Why Reverse Racism Does Not Exist
Paul Goodell
Racism
Function: noun
Date: 1933 1 : a belief that race is the primary determinant of human traits and capacities and that racial differences produce an inherent superiority of a particular race 2 : racial prejudice or discrimination
from The Merriam-Webster Online Dictionary
During the mid-1990s, President Bill Clinton came up with a catchy slogan for his position on affirmative action: “Mend it, don’t end it.” Clinton was responding to the rising tide of seething anger over the perceived injustices of affirmative action. Affirmative action is, of course, the catch-all name given to policies — in hiring workers or in admitting students to universities — that give some level of priority to certain people because of their race, ethnicity, or sex as a way to recompense members of those groups for discrimination other members faced in the past. Broadly speaking, affirmative action tends to give preference to racial and ethnic minorities and to women.
In the 1980s and early 1990s, frustration over the consequences of affirmative action began to boil over among whites, especially white males, leading to phenomena like Jesse Helms’s infamous “Hands” campaign ad. The popular way to express the frustration expressed by the “Hands” ad was that the man pictured in the ad was a victim of “reverse racism”. Instead of a white male getting a job in part because of his race (which would be racism), he was denied a job in part because of his race (which was “reverse” racism).

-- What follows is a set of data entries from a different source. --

(** the characters of [s], as [for ch in s] yields them *)
Fixpoint chars (s : string) : list string :=
  match s with
  | EmptyString => []
  | String a r => String a EmptyString :: chars r
  end.

End PyStr.

(** ** Regular expressions, as far as the two patterns of the class need

    A pattern is a sequence of items.  [matches] is [Pattern.match]: the
    pattern must match at position 0 and may leave a rest.  [Eol] is
    Python's [$] without [re.MULTILINE]: it holds at the end of the string
    and also just before a newline that ends the string. *)

Module Re.

Inductive item :=
| Bol                                   (* ^ *)
| Eol                                   (* $ *)
| One (p : ascii -> bool)               (* a class, once *)
| Opt (p : ascii -> bool)               (* a class, ? *)
| Plus (p : ascii -> bool)              (* a class, + *)
| Rep (n : nat) (p : ascii -> bool).    (* a class, {n} *)

Definition pattern := list item.

Definition newline : ascii := "010"%char.

Definition at_eol (s : string) : bool :=
  match s with
  | EmptyString => true
  | String a EmptyString => Ascii.eqb a newline
  | _ => false
  end.

(** [run pos its s]: do the items [its] match a prefix of [s], where [s]
    starts at offset [pos] of the subject? *)
Fixpoint run (its : pattern) : nat -> string -> bool :=
  match its with
  | [] => fun _ _ => true
  | it :: rest =>
      let k := run rest in
      match it with
      | Bol => fun pos s => Nat.eqb pos 0 && k pos s
      | Eol => fun pos s => at_eol s && k pos s
      | One p => fun pos s =>
          match s with
          | String a r => p a && k (S pos) r
          | EmptyString => false
          end
      | Opt p => fun pos s =>
          match s with
          | String a r => (p a && k (S pos) r) || k pos s
          | EmptyString => k pos s
          end
      | Plus p =>
          fix more (pos : nat) (s : string) {struct s} : bool :=
            match s with
            | String a r => p a && (more (S pos) r || k (S pos) r)
            | EmptyString => false
            end
      | Rep n p =>
          (fix times (n : nat) : nat -> string -> bool :=
             match n with
             | O => k
             | S m => fun pos s =>
                 match s with
                 | String a r => p a && times m (S pos) r
                 | EmptyString => false
                 end
             end) n
      end
  end.

Definition matches (re : pattern) (s : string) : bool := run re 0 s.

(** character classes *)
Definition in_range (lo hi : ascii) (a : ascii) : bool :=
  Nat.leb (nat_of_ascii lo) (nat_of_ascii a)
  && Nat.leb (nat_of_ascii a) (nat_of_ascii hi).

Definition digit (a : ascii) : bool := in_range "0" "9" a.          (* \d *)
Definition lower_hex (a : ascii) : bool :=                            (* [a-f0-9] *)
  in_range "a" "f" a || in_range "0" "9" a.
Definition lit (c : ascii) (a : ascii) : bool := Ascii.eqb a c.

End Re.

(** ** Values built by the loader

    [yaml.safe_load] builds [None], [bool], [int], [float], [str],
    [datetime.date], [bytes], [list], [dict], [set] and (for [!!omap] and
    [!!pairs]) lists of tuples.  Keys of a [dict] are hashable, hence
    scalars.  Of a float only its truthiness is visible to the analyzer.  A
    [dict] keeps its entries in document order and holds no key twice
    ([Py.distinct_keys]); the list that models it does not enforce this, and
    a property that depends on it states it. *)

Inductive scalar :=
| SNone
| SBool (b : bool)
| SInt (z : Z)
| SFloat (nonzero : bool)
| SStr (s : string)
| SDate (iso : string)
| SBytes (b : string).

Inductive pyval :=
| PScalar (a : scalar)
| PList (l : list pyval)
| PDict (d : list (scalar * pyval))
| PSet (l : list scalar)
| PTuple (l : list pyval).

Abbreviation PNone := (PScalar SNone).
Abbreviation PStr s := (PScalar (SStr s)).
Abbreviation PInt z := (PScalar (SInt z)).
Abbreviation PBool b := (PScalar (SBool b)).

Definition pydict := list (scalar * pyval).

Module Py.

(** [bool(v)] *)
Definition truthy (v : pyval) : bool :=
  match v with
  | PScalar SNone => false
  | PScalar (SBool b) => b
  | PScalar (SInt z) => negb (Z.eqb z 0)
  | PScalar (SFloat nz) => nz
  | PScalar (SStr s) => PyStr.nonempty s
  | PScalar (SDate _) => true
  | PScalar (SBytes b) => PyStr.nonempty b
  | PList l => match l with [] => false | _ => true end
  | PDict d => match d with [] => false | _ => true end
  | PSet l => match l with [] => false | _ => true end
  | PTuple l => match l with [] => false | _ => true end
  end.

(** a key equals the string [k] only when it is that very [str] *)
Definition key_is (k : string) (a : scalar) : bool :=
  match a with
  | SStr s => String.eqb s k
  | _ => false
  end.

(** the integer a numeric key is equal to; of a float the model keeps no
    value *)
Definition key_number (a : scalar) : option (option Z) :=
  match a with
  | SBool b => Some (Some (if b then 1 else 0)%Z)
  | SInt z => Some (Some z)
  | SFloat _ => Some None
  | _ => None
  end.

(** can [a == b] hold of two keys?  [True == 1] and [1.0 == 1] are equal
    keys; a float is taken to be equal to any number *)
Definition same_key (a b : scalar) : bool :=
  match key_number a, key_number b with
  | Some (Some x), Some (Some y) => Z.eqb x y
  | Some _, Some _ => true
  | None, None =>
      match a, b with
      | SNone, SNone => true
      | SStr s, SStr t => String.eqb s t
      | SDate s, SDate t => String.eqb s t
      | SBytes s, SBytes t => String.eqb s t
      | _, _ => false
      end
  | _, _ => false
  end.
(** ** JavaScript values *)

(** JSON data as the SDK hands it over ([Json] of the generated Supabase
    types).  Numbers are kept integral: the code only ever tests them for
    truthiness. *)
#[local] Unset Elimination Schemes.
Inductive Json : Type :=
| JNull
| JBool (b : bool)
| JNum (n : Z)
| JStr (s : string)
| JArr (items : list Json)
| JObj (fields : list (string * Json)).
#[local] Set Elimination Schemes.

(** [if (v)], [!v], [v && ...] and [v || ...] on a JSON value. *)
Definition truthy (v : Json) : bool :=
  match v with
  | JNull => false
  | JBool b => b
  | JNum n => negb (n =? 0)%Z
  | JStr s => negb (String.eqb s "")
  | JArr _ => true
  | JObj _ => true
  end.

(** Truthiness of a value that may be [undefined] (here [None]). *)
Definition truthy_opt (v : option Json) : bool :=
  match v with
  | Some j => truthy j
  | None => false
  end.

(** A string that may be [null] or [undefined]: the empty string is falsy. *)
Definition truthy_str (v : option string) : bool :=
  match v with
  | Some s => negb (String.eqb s "")
  | None => false
  end.

(** An object reference that may be [null]: any object is truthy. *)
Definition present {A : Type} (v : option A) : bool :=
  match v with
  | Some _ => true
  | None => false
  end.

(** Own property of a parsed JSON object, by key. *)
Fixpoint assoc (k : string) (fields : list (string * Json)) : option Json :=
  match fields with
  | [] => None
  | (k', v) :: rest => if String.eqb k k' then Some v else assoc k rest
  end.

(** The error objects the SDK returns in the [error] field of a response. *)
Record SdkError : Type := { message : string }.

(** What can be thrown, or what a promise can be rejected with. *)
Inductive Exn : Type :=
| NewError (msg : Json)        (* new Error(msg); the message is String(msg) *)
| SdkExn (e : SdkError)        (* throw error, for an error the SDK returned *)
| TypeError                    (* property access on null or undefined, call of a non-function *)
| Rejection (what : string).   (* any other rejection: network failure, malformed body, ... *)

(** A settled promise. *)
Inductive Outcome (X : Type) : Type :=
| Resolved (x : X)
| Rejected (e : Exn).
Arguments Resolved {X} x.
Arguments Rejected {X} e.

(** How a call of an [async] function ends. *)
Inductive Result (A : Type) : Type :=
| Returned (a : A)
| Thrown (e : Exn).
Arguments Returned {A} a.
Arguments Thrown {A} e.

(** ** Data of the SDK *)

Record User : Type := { id : string }.

(** [session?.user] is tested by the code, so the field is optional here. *)
Record Session : Type := {
  access_token : string;
  provider_token : option string;
  session_user : option User
}.

(** A row of the [profiles] table, [Tables<'profiles'>], and a
    [Partial<Profile>]: objects from column names to JSON values.  The
    generated column list is not part of the sources read here; the handlers
    only name [id], [onboarding_completed], [has_personality_insights],
    [preference_chosen] and [personality_tiles]. *)
Abbreviation Profile := (gmap string Json).

(** [{ ...prev, ...updates }] *)
Definition spread (prev updates : Profile) : Profile := updates ∪ prev.

(** [{ error }] *)
Record ErrorResponse : Type := { error : option SdkError }.

(** [{ data: { session }, error }] of [auth.getSession] *)
Record SessionResponse : Type := {
  data_session : option Session;
  session_error : option SdkError
}.

(** [{ data, error }] of [from(...).select('*').eq(...).single()] *)
Record RowResponse : Type := {
  row_data : option Profile;
  row_error : option SdkError
}.

(** A [Blob], by a handle; its text is read with [Blob.text()]. *)
Record Blob : Type := { blob_handle : string }.

(** [{ data, error }] of [storage.from(...).download(...)] *)
Record DownloadResponse : Type := {
  download_data : option Blob;
  download_error : option SdkError
}.

(** The second argument of [fetch].  [body] is the value handed to
    [JSON.stringify]. *)
Record RequestInit : Type := {
  method : string;
  headers : list (string * string);
  body : Json
}.
(** ** Groups of a table with distinct column names *)

Lemma numeric_columns_sublist df : numeric_columns df `sublist_of` columns df.
Proof.
  unfold numeric_columns, columns.
  induction (df_columns df) as [|col cols IH]; [done|].
  rewrite filter_cons, !fmap_cons. case_decide.
  - rewrite fmap_cons. by apply sublist_skip.
  - by apply sublist_cons.
Qed.

(** X13: in a table with distinct column names, as [read_csv] makes them,
    no group lists a column twice, so no column is drawn twice in one
    group; the ECG and CommonMode groups and an EEG group from the fallback
    are in table order. *)
Theorem groups_without_duplicates (df : DataFrame) (r : Roles) :
  NoDup (columns df) →
  detect df = Ok r →
  NoDup (eeg_cols r) ∧ NoDup (ecg_cols r) ∧ NoDup (cm_cols r) ∧
  ecg_cols r `sublist_of` columns df ∧
  cm_cols r `sublist_of` columns df ∧
  (eeg_by_name df = [] → eeg_cols r `sublist_of` columns df).
Proof.
  intros Hnd (_ & Hecg & Hcm & Heeg)%detect_inv.
  assert (Hsub_ecg : ecg_cols r `sublist_of` columns df).
  { rewrite Hecg. unfold not_ignored, find_ecg_cols.
    etrans; apply sublist_filter. }
  assert (Hsub_cm : cm_cols r `sublist_of` columns df).
  { rewrite Hcm. unfold not_ignored, find_cm_cols.
    etrans; apply sublist_filter. }
  assert (Hsub_fb : fallback_eeg df (time_col r) (ecg_cols r) (cm_cols r)
                      `sublist_of` columns df).
  { unfold fallback_eeg. etrans; [apply sublist_filter|].
    apply numeric_columns_sublist. }
  split; [|split; [|split; [|split; [|split]]]]; try done.
  - rewrite Heeg. destruct (eeg_by_name df) as [|c l] eqn:Hn.
    + by eapply sublist_NoDup.
    + rewrite <- Hn. unfold eeg_by_name, not_ignored. apply NoDup_filter.
      unfold find_eeg_cols, dict_fromkeys. apply dict_fold_NoDup, NoDup_nil_2.
  - by eapply sublist_NoDup.
  - by eapply sublist_NoDup.
  - intros Hnone. by rewrite Heeg, Hnone.
Qed.

Lemma groups_without_duplicates_witness :
  let df := numeric_table ["t"; "ch2"; "X2 reog"; "X1 leog"; "ch1"] in
  let r := MkRoles "t" ["ch2"; "ch1"] ["X2 reog"; "X1 leog"] [] in
  NoDup (columns df) ∧ detect df = Ok r ∧
  NoDup (eeg_cols r) ∧ ecg_cols r `sublist_of` columns df.
Proof.
  intros df r.
  assert (Hnd : NoDup (columns df)) by compute_done.
  assert (Hr : detect df = Ok r) by (vm_compute; reflexivity).
  destruct (groups_without_duplicates df r Hnd Hr) as (H1 & _ & _ & H2 & _).
  done.
Defined.
(** * Grimrold: a shallow embedding of the orchestration core

    The development follows the JavaScript sources:
    - [core/grimoire.js]            -> modules [Grimoire] (the Dispatcher),
                                       [GrimoireApi], [GrimoireTurns],
                                       [GrimoireWired],
    - [utils/asyncUtils.js]         -> modules [Retry], [ParallelLimit],
                                       [Debounce], [Series], [Memoize],
                                       [Throttle], [Semaphore] (the
                                       concurrency toolkit),
    - [core/localModels.js] and
      [core/local-model-manager.js] -> modules [LocalModels], [LocalRunner],
                                       [LocalModelsApi],
    - [core/modelManager.js]        -> modules [ModelManager],
                                       [ModelManagerApi], [ModelManagerInit],
    - [middleware/errorHandler.js]  -> module [ErrorHandler].

    An asynchronous function is modelled run to completion where the
    property concerns one call, and as a transition system over the turns of
    the event loop where it concerns interleavings. *)

From Stdlib Require Import ZArith QArith List Ascii String Lia Lqa Bool.
From stdpp Require Import gmap strings list pretty sorting.
Import ListNotations.
Local Open Scope Z_scope.
Local Open Scope nat_scope.

(** ** JavaScript values shared by the modules *)

(** What a [throw] can carry, as far as the modelled code looks at it: an
    object with a [message] property (an [Error]), or [undefined]. *)
Inductive JsThrown : Type :=
| JsError (message : string)
| JsUndefined.

(** The outcome of awaiting a call: a value or a thrown exception. *)
Inductive Completion (A : Type) : Type :=
| Returns (a : A)
| Throws (e : JsThrown).
Arguments Returns {A} a.
Arguments Throws {A} e.

(** The double-quote character (code 34). *)
Definition dquote : string := String (ascii_of_nat 34) EmptyString.

(** The message of the [TypeError] raised by reading property [p] of
    [undefined]. *)
Definition typeError_undefined (p : string) : string :=
  "Cannot read properties of undefined (reading '" +:+ p +:+ "')".

(** * The Dispatcher: core/grimoire.js *)
Module Grimoire.

Inductive Role : Type := user | assistant | system.

#[global] Instance Role_eq_dec : EqDecision Role.
Proof. solve_decision. Defined.

Definition role_string (r : Role) : string :=
  match r with user => "user" | assistant => "assistant" | system => "system" end.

The problem, however, is the association of “racism” with white people. “Reverse” racism can’t be regular racism, after all; otherwise it would just be called “racism”. The designation of actions or attitudes considered racist when committed by whites as anything other than “racism” when committed by non-whites directly implies that regular “racism” is somehow unique to the white race.
But such a notion is clearly absurd. People always prefer members of their own groups over those of other groups. This is unquestionably the rule in the primate species from which humans evolved, as well as in every human civilization in history. (And it clearly remains the rule today, to the chagrin of many who see diversity as an end in itself.) In light of these facts, there is no possible way that racism only emerged with the white race, since no member of genus Homo evolved white skin until humans migrated to Europe, more than 100,000 years after they first appeared in Africa. Yet the denial of this inescapable conclusion is at the heart of terms like “reverse racism”. Indeed, the term “reverse racism” makes no sense unless one assumes that racism just is what whites do, and that non-whites can only ever practice a “reverse” racism that is somehow different from the original kind, practiced only by whites.
This topic may seem overblown to some readers, who don’t think that they think this way (even if they still talk about reverse racism), and don’t know anyone who does. As I’ve stressed before, however, words mean things, and their meanings reflect the assumptions of the speaker. Those assumptions can be voiced or unvoiced, conscious or unconscious, but they all mold their speakers’ thoughts. We must be clear: there is no such things as “reverse” racism. There is only racism. As long as we use terms like “reverse” racism to describe actions committed against whites, we perpetuate the pervasive, but often unstated, myth that racism is an inherently white action, and that whites are somehow more racist than people of other races.
This is a disgusting and obvious lie, but it pervades the subconsciouses — and, in the cases of people like Louis Farrakhan, Al Sharpton, and Jeremiah Wright, the consciouses — of many advocates and media commentators. (How else to explain their complicity in sordid affairs like the Tawana Brawley accusations or the Duke Lacrosse false rape allegations?) It is high time, however, that this lie was called out for what it is and stopped. And one way for right-thinking people to begin to stop it is to admit that “reverse” racism is a myth and stop talking about it.